Auparavant, le ministère de l’Intérieur avait indiqué que l’attaque avait été perpétréeà l’aide d’une ceinture de 10 kilos d’explosifs, composés de Semtex, un produit très puissant. En matinée, les autorités avaient par ailleurs annoncé la découverte d’une treizième dépouille en cours d’identification, relevant qu’il pourrait s’agir du corps d’un « terroriste ».
Sous le choc. Le Premier ministre Habib Essid a reconnu que cet attentat constituait un nouveau coup dur. Au Bardo et à Sousse, « le but était de troubler le processus démocratique, (…) le secteur du tourisme », a-t-il déclaré. Celui de mardi « est d’un autre genre », car « il a visé un des symboles de l’État. (…) C’est grave, très grave. » « Leur but est de déstabiliser l’État, de frapper l’institution de la présidence de la République », selon lui.
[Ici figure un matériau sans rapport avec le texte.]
(* ===== verification/CurlData.v ===== *)
(** What the library and libcurl say to each other (curl_backend.c and curl/curl.h):
    the options of a transfer, the codes, the sets of descriptors, and what a
    transfer does step by step. All of it is data: the functions libcurl calls
    back are named. *)
From S2P Require Import Prelude.

(** The functions of the library that libcurl can be told to call. *)
Inductive curl_function :=
  | fn_user_buffer_curl_write_function
  | fn_user_buffer_curl_read_function
  | fn_user_buffer_curl_read_nothing_function
  | fn_burrow_backend_http_curldebug.

(** The options of an easy handle that curl_backend.c sets. libcurl copies the
    strings. *)
Inductive CURLoption :=
  | CURLOPT_URL (url : string)
  | CURLOPT_READFUNCTION (f : curl_function)
  | CURLOPT_READDATA (p : ptr)
  | CURLOPT_WRITEFUNCTION (f : curl_function)
  | CURLOPT_WRITEDATA (p : ptr)
  | CURLOPT_DEBUGFUNCTION (f : curl_function)
  | CURLOPT_DEBUGDATA (p : ptr)
  | CURLOPT_UPLOAD (on : bool)
  | CURLOPT_INFILESIZE (size : Z)
  | CURLOPT_HTTPGET (on : bool)
  | CURLOPT_POST (on : bool)
  | CURLOPT_POSTFIELDSIZE (size : Z)
  | CURLOPT_CUSTOMREQUEST (method : string)
  | CURLOPT_VERBOSE (on : bool)
  | CURLOPT_HEADER (on : bool).

Inductive curl_infotype :=
  | CURLINFO_TEXT | CURLINFO_HEADER_IN | CURLINFO_HEADER_OUT
  | CURLINFO_DATA_IN | CURLINFO_DATA_OUT | CURLINFO_SSL_DATA_IN | CURLINFO_SSL_DATA_OUT.

(** A [CURLMcode] and a [CURLcode]. *)
Definition CURLM_CALL_MULTI_PERFORM : Z := -1.
Definition CURLM_OK : Z := 0.
Definition CURLE_OK : Z := 0.
Definition CURLE_WRITE_ERROR : Z := 23.

(** What [curl_multi_fdset] fills in: three sets of descriptors and the largest. *)
Record fdsets := FdSets { fd_read : list Z; fd_write : list Z; fd_exec : list Z; fd_max : Z }.

(** ** A transfer

    What libcurl does during one [curl_multi_perform], as it finds the network:
    the callbacks it makes, in order, and what it answers then. *)
Inductive io :=
  | Recv (data : bytes)                            (** data has come in *)
  | Send (room : nat)                              (** data can go out *)
  | Info (type : curl_infotype) (text : bytes).    (** something to tell *)

Inductive verdict :=
  | Again                                (** call again at once *)
  | Running (waits : fdsets)             (** waiting on descriptors *)
  | Ended (result : Z)                   (** the transfer is over *)
  | Broken (code : Z).                   (** the multi handle is in trouble *)

Record step := Step { st_io : list io; st_verdict : verdict }.

(** A transfer in progress: the steps to come, what has been sent, the results
    not read yet, and what it last waited on. *)
Record transfer := Transfer {
  tr_steps : list step; tr_sent : bytes; tr_results : list Z; tr_waits : fdsets }.
#[export] Instance eta_transfer : Eta transfer := λ t,
  Transfer (tr_steps t) (tr_sent t) (tr_results t) (tr_waits t).

(** A block of a libcurl's: an easy handle with the options set so far, or a multi
    handle with the easy handle it drives. *)
Inductive curl_block :=
  | CurlEasy (options : list CURLoption)
  | CurlMulti (driven : option (positive * transfer)).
Sous le choc, la presse a appelé à l’union nationale et à la résistance, ainsi qu’à « une nouvelle philosophie et des mesures spéciales » pour lutter « contre le terrorisme ».
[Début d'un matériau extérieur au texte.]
(* ===== verification/Attributes.v ===== *)
(** attributes.c: message attributes. *)
From S2P Require Import Prelude Types Heap Macros Managed.

(** An attributes structure without its frontend fields. *)
Record attributes_value := AttributesValue { av_set : Z; av_ttl : Z; av_hide : Z }.

#[export] Instance attributes_managed : Managed burrow_attributes_st attributes_value := {
  build v b n p := Attributes (av_set v) (av_ttl v) (av_hide v) b n p;
  get_burrow := at_burrow; get_next := at_next; get_prev := at_prev;
  set_burrow p a := a <| at_burrow := p |>;
  set_next p a := a <| at_next := p |>;
  set_prev p a := a <| at_prev := p |>;
  get_list := b_attributes_list;
  set_list p b := b <| b_attributes_list := p |>;
  uninit j := Attributes j j j (Some (Z.to_pos j)) (Some (Z.to_pos j)) (Some (Z.to_pos j)) }.

Definition burrow_attributes_create (dest burrow : ptr) : M ptr :=
  dest ← managed_create burrow_attributes_st attributes_value dest burrow;
  if is_null dest then mret NULL else
  modify dest (λ a, a <| at_set := BURROW_ATTRIBUTES_NONE |>);;
  modify dest (λ a, a <| at_ttl := 0%Z |>);;
  modify dest (λ a, a <| at_hide := 0%Z |>);;
  mret dest.

Definition burrow_attributes_clone (dest src : ptr) : M ptr :=
  s ← load src;
  dest ← burrow_attributes_create dest (at_burrow s);
  if is_null dest then mret NULL else
  s ← load src;
  modify dest (λ a, a <| at_ttl := at_ttl s |>);;
  s ← load src;
  modify dest (λ a, a <| at_hide := at_hide s |>);;
  s ← load src;
  modify dest (λ a, a <| at_set := at_set s |>);;
  mret dest.

Definition burrow_attributes_destroy (attributes : ptr) : M unit :=
  managed_destroy burrow_attributes_st attributes_value attributes.

Definition burrow_attributes_unset_all (attributes : ptr) : M unit :=
  modify attributes (λ a, a <| at_set := BURROW_ATTRIBUTES_NONE |>).

Definition burrow_attributes_set_ttl (attributes : ptr) (ttl : Z) : M unit :=
  modify attributes (λ a, a <| at_ttl := ttl |>);;
  modify attributes (λ a, a <| at_set := Z.lor (at_set a) BURROW_ATTRIBUTES_TTL |>).
Definition burrow_attributes_get_ttl (attributes : ptr) : M Z :=
  a ← load attributes; mret (at_ttl a).
Definition burrow_attributes_isset_ttl (attributes : ptr) : M bool :=
  a ← load attributes; mret (has_flag (at_set a) BURROW_ATTRIBUTES_TTL).
Definition burrow_attributes_unset_ttl (attributes : ptr) : M unit :=
  modify attributes (λ a, a <| at_set := Z.land (at_set a) (Z.lnot BURROW_ATTRIBUTES_TTL) |>).

Definition burrow_attributes_set_hide (attributes : ptr) (hide : Z) : M unit :=
  modify attributes (λ a, a <| at_hide := hide |>);;
  modify attributes (λ a, a <| at_set := Z.lor (at_set a) BURROW_ATTRIBUTES_HIDE |>).
Definition burrow_attributes_get_hide (attributes : ptr) : M Z :=
  a ← load attributes; mret (at_hide a).
Definition burrow_attributes_isset_hide (attributes : ptr) : M bool :=
  a ← load attributes; mret (has_flag (at_set a) BURROW_ATTRIBUTES_HIDE).
Definition burrow_attributes_unset_hide (attributes : ptr) : M unit :=
  modify attributes (λ a, a <| at_set := Z.land (at_set a) (Z.lnot BURROW_ATTRIBUTES_HIDE) |>).

Global Arguments burrow_attributes_create : simpl never.
Global Arguments burrow_attributes_destroy : simpl never.
(* ===== verification/Burrow.v ===== *)
(** burrow.c: the frontend. Its state machine runs the commands of a backend it
    knows by its table of functions. burrow_process can be entered again from
    the user's completion callback and from events, so the functions that call
    it take it as an argument and the recursion is tied, on fuel, at the end. *)
From S2P Require Import Prelude Types Heap Macros Managed Attributes Filters.

(** ** The backend interface (structs-local.h)

    [be_room] is the uninitialised contents of the memory [be_size] bytes after
    a burrow; a function pointer that may be [NULL] is an option. *)
Record burrow_backend_functions_st := BackendFunctions {
  be_create : ptr → ptr → M ptr;
  be_destroy : ptr → M unit;
  be_room : Z → block;
  be_set_option : option (ptr → string → cstr → M Z);
  be_set_option_int : option (ptr → string → Z → M Z);
  be_cancel : option (ptr → M unit);
  be_process : option (ptr → M Z);
  be_event_raised : option (ptr → Z → Z → M Z);
  be_command : burrow_command_t → option (ptr → burrow_command_st → M Z) }.

(** The tables the three backends export. *)
Class Backends := backend_functions : backend_name → burrow_backend_functions_st.

(** backends.c *)
Definition burrow_backend_load_functions (backend : cstr) : option backend_name :=
  match backend with
  | None => None
  | Some s =>
      if String.eqb s "dummy" then Some backend_dummy
      else if String.eqb s "http" then Some backend_http
      else if String.eqb s "memory" then Some backend_memory
      else None
  end.

Definition burrow_verbose_name (verbose : burrow_verbose_t) : string :=
  nth (verbose_code verbose) ["MAX"; "DEBUG"; "INFO"; "WARN"; "ERROR"; "FATAL"; "NONE"] "".

(** ** Watched descriptors *)

Definition POLLIN : Z := 1.
Definition POLLOUT : Z := 4.

Definition uninit_pollfd (j : Z) : pollfd := Pollfd j j j.

(** The array after [realloc] to [n] elements. *)
Definition resize_pfds (n : Z) (old : option (list pollfd)) (j : Z) : list pollfd :=
  let old := default [] old in
  take (Z.to_nat n) old ++ replicate (Z.to_nat n - length old) (uninit_pollfd j).

Definition load_pfd (pfds : ptr) (i : Z) : M pollfd :=
  ps ← load pfds;
  match ps !! Z.to_nat i with Some p => mret p | None => undefined OutOfBounds end.

Definition modify_pfd (pfds : ptr) (i : Z) (f : pollfd → pollfd) : M unit :=
  ps ← load pfds;
  match ps !! Z.to_nat i with
  | Some p => store pfds (<[Z.to_nat i := f p]> ps)
  | None => undefined OutOfBounds
  end.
Le chef de l’État Béji Caïd Essebsi a réuni mercredi le Conseil de sécurité nationale « afin de prendre les décisions nécessaires pour faire face à cette situation ». Il avait déjà annoncé mardi soir le rétablissement de l’état d’urgence, levé il y a moins de deux mois, ainsi qu’un couvre-feu dans le Grand Tunis de 21 heures à 5 heures du matin.
Une cérémonie d’hommage national a été organisée mercredi après-midi au palais présidentiel, lors de laquelle les 12 gardes ont été décorés à titre posthume. Parmi les centaines de personnes présentes, dont les familles, beaucoup étaient en pleurs devant les 12 cercueils recouverts du drapeau tunisien et accompagnés des portraits des défunts.
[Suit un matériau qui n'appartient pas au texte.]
(* ===== verification/Dummy.v ===== *)
(** backends/dummy/dummy.c: the backend that does nothing. *)
From S2P Require Import Prelude Types Heap Macros Burrow.

Definition uninit_dummy (j : Z) : burrow_backend_dummy_st :=
  DummyBackend j (Some (Z.to_pos j)).

Definition burrow_backend_dummy_create (p burrow : ptr) : M ptr :=
  dummy ← (if is_null p then
             dummy ← malloc Libc uninit_dummy;
             (if is_null dummy then mret tt
              else modify dummy (λ d, d <| du_selfallocated := 1%Z |>));;
             mret dummy
           else modify p (λ d, d <| du_selfallocated := 0%Z |>);; mret p);
  if is_null dummy then mret NULL else
  modify dummy (λ d, d <| du_burrow := burrow |>);;
  mret dummy.

Definition burrow_backend_dummy_destroy (p : ptr) : M unit :=
  dummy ← load p;
  if (du_selfallocated dummy =? 0)%Z
  then burrow_log_debug (du_burrow dummy) "dummy_destroy: deallocating self-allocated struct"
  else
    burrow_log_debug (du_burrow dummy) "dummy_destroy: deallocating self-allocated struct";;
    burrow_free (du_burrow dummy) p.

Definition burrow_backend_dummy_set_option (p : ptr) (key : string) (value : cstr) : M Z :=
  mret EINVAL.
Definition burrow_backend_dummy_set_option_int (p : ptr) (key : string) (value : Z) : M Z :=
  mret EINVAL.
Definition burrow_backend_dummy_cancel (p : ptr) : M unit := mret tt.
Definition burrow_backend_dummy_process (p : ptr) : M Z := mret 0%Z.
Definition burrow_backend_dummy_event_raised (p : ptr) (fd events : Z) : M Z := mret 0%Z.

Definition burrow_backend_dummy_get_accounts (p : ptr) (cmd : burrow_command_st) : M Z := mret 0%Z.
Definition burrow_backend_dummy_delete_accounts (p : ptr) (cmd : burrow_command_st) : M Z := mret 0%Z.
Definition burrow_backend_dummy_get_queues (p : ptr) (cmd : burrow_command_st) : M Z := mret 0%Z.
Definition burrow_backend_dummy_delete_queues (p : ptr) (cmd : burrow_command_st) : M Z := mret 0%Z.
Definition burrow_backend_dummy_get_messages (p : ptr) (cmd : burrow_command_st) : M Z := mret 0%Z.
Definition burrow_backend_dummy_delete_messages (p : ptr) (cmd : burrow_command_st) : M Z := mret 0%Z.
Definition burrow_backend_dummy_update_messages (p : ptr) (cmd : burrow_command_st) : M Z := mret 0%Z.
Definition burrow_backend_dummy_get_message (p : ptr) (cmd : burrow_command_st) : M Z := mret 0%Z.
Definition burrow_backend_dummy_delete_message (p : ptr) (cmd : burrow_command_st) : M Z := mret 0%Z.
Definition burrow_backend_dummy_update_message (p : ptr) (cmd : burrow_command_st) : M Z := mret 0%Z.
Definition burrow_backend_dummy_create_message (p : ptr) (cmd : burrow_command_st) : M Z := mret 0%Z.

Definition burrow_backend_dummy_functions : burrow_backend_functions_st := {|
  be_create := burrow_backend_dummy_create;
  be_destroy := burrow_backend_dummy_destroy;
  be_room := λ j, BDummy (uninit_dummy j);
  be_set_option := Some burrow_backend_dummy_set_option;
  be_set_option_int := Some burrow_backend_dummy_set_option_int;
  be_cancel := Some burrow_backend_dummy_cancel;
  be_process := Some burrow_backend_dummy_process;
  be_event_raised := Some burrow_backend_dummy_event_raised;
  be_command := λ c,
    match c with
    | BURROW_CMD_GET_ACCOUNTS => Some burrow_backend_dummy_get_accounts
    | BURROW_CMD_DELETE_ACCOUNTS => Some burrow_backend_dummy_delete_accounts
    | BURROW_CMD_GET_QUEUES => Some burrow_backend_dummy_get_queues
    | BURROW_CMD_DELETE_QUEUES => Some burrow_backend_dummy_delete_queues
    | BURROW_CMD_GET_MESSAGES => Some burrow_backend_dummy_get_messages
    | BURROW_CMD_UPDATE_MESSAGES => Some burrow_backend_dummy_update_messages
    | BURROW_CMD_DELETE_MESSAGES => Some burrow_backend_dummy_delete_messages
    | BURROW_CMD_GET_MESSAGE => Some burrow_backend_dummy_get_message
    | BURROW_CMD_UPDATE_MESSAGE => Some burrow_backend_dummy_update_message
    | BURROW_CMD_DELETE_MESSAGE => Some burrow_backend_dummy_delete_message
    | BURROW_CMD_CREATE_MESSAGE => Some burrow_backend_dummy_create_message
    | BURROW_CMD_NONE => None
    end |}.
« La Tunisie vaincra le terrorisme », a assuré Béji Caïd Essebsi. De nombreux pays lui ont apporté leur soutien. « Les terroristes cherchent à utiliser la peur et la violence pour saper les avancées importantes que les Tunisiens ont réalisées vers un pays démocratique, stable et prospère », a réagi la Maison-Blanche. « À Tunis comme à Paris, c’est le même combat pour la démocratie contre l’obscurantisme », a souligné le président français François Hollande.
La Tunisie, décrite comme un modèle pour sa transition démocratique, est devenue une cible privilégiée des djihadistes depuis sa révolution en janvier 2011. Ils ont depuis tué plusieurs dizaines de membres des forces de l’ordre, notamment 15 soldats en juillet 2014 sur le mont Chaambi (centre-ouest), une attaque revendiquée par un groupe lié à Al-Qaïda.
Combattants extrémistes. Les autorités annoncent régulièrement des arrestations de djihadistes présumés. Mais la Tunisie compte des milliers de ressortissants combattant dans les rangs de groupes extrémistes en Irak, en Syrie et en Libye, pays voisin où le chaos a permis l’émergence du groupe EI. Deux syndicats des forces de sécurité ont fait porter la responsabilité des morts « au gouvernement et aux différents politiques en raison de leurs décisions improvisées et des nominations aléatoires ». Et sur les lieux de l’attentat, un agent a regretté mardi soir que les autorités n’aient pas changé le lieu de la relève de la garde alors que « nous sommes les premiers à être ciblés ».
La centrale syndicale UGTT a pour sa part annoncé l’annulation des grèves et rassemblements prévus mercredi. Les organisateurs des Journées cinématographiques de Carthage (JCC) ont en revanche annoncé la poursuite de ce festival international, « seule manière de répondre à ces actes barbares », a dit à l’AFP son directeur Ibrahim Letaïef.
Sur le site de l’attentat, bouclé, des gerbes de fleurs ont été déposées sur les barricades, tandis que la circulation avait repris à proximité, en particulier sur l’avenue Mohamed-V, une artère très fréquentée de la capitale.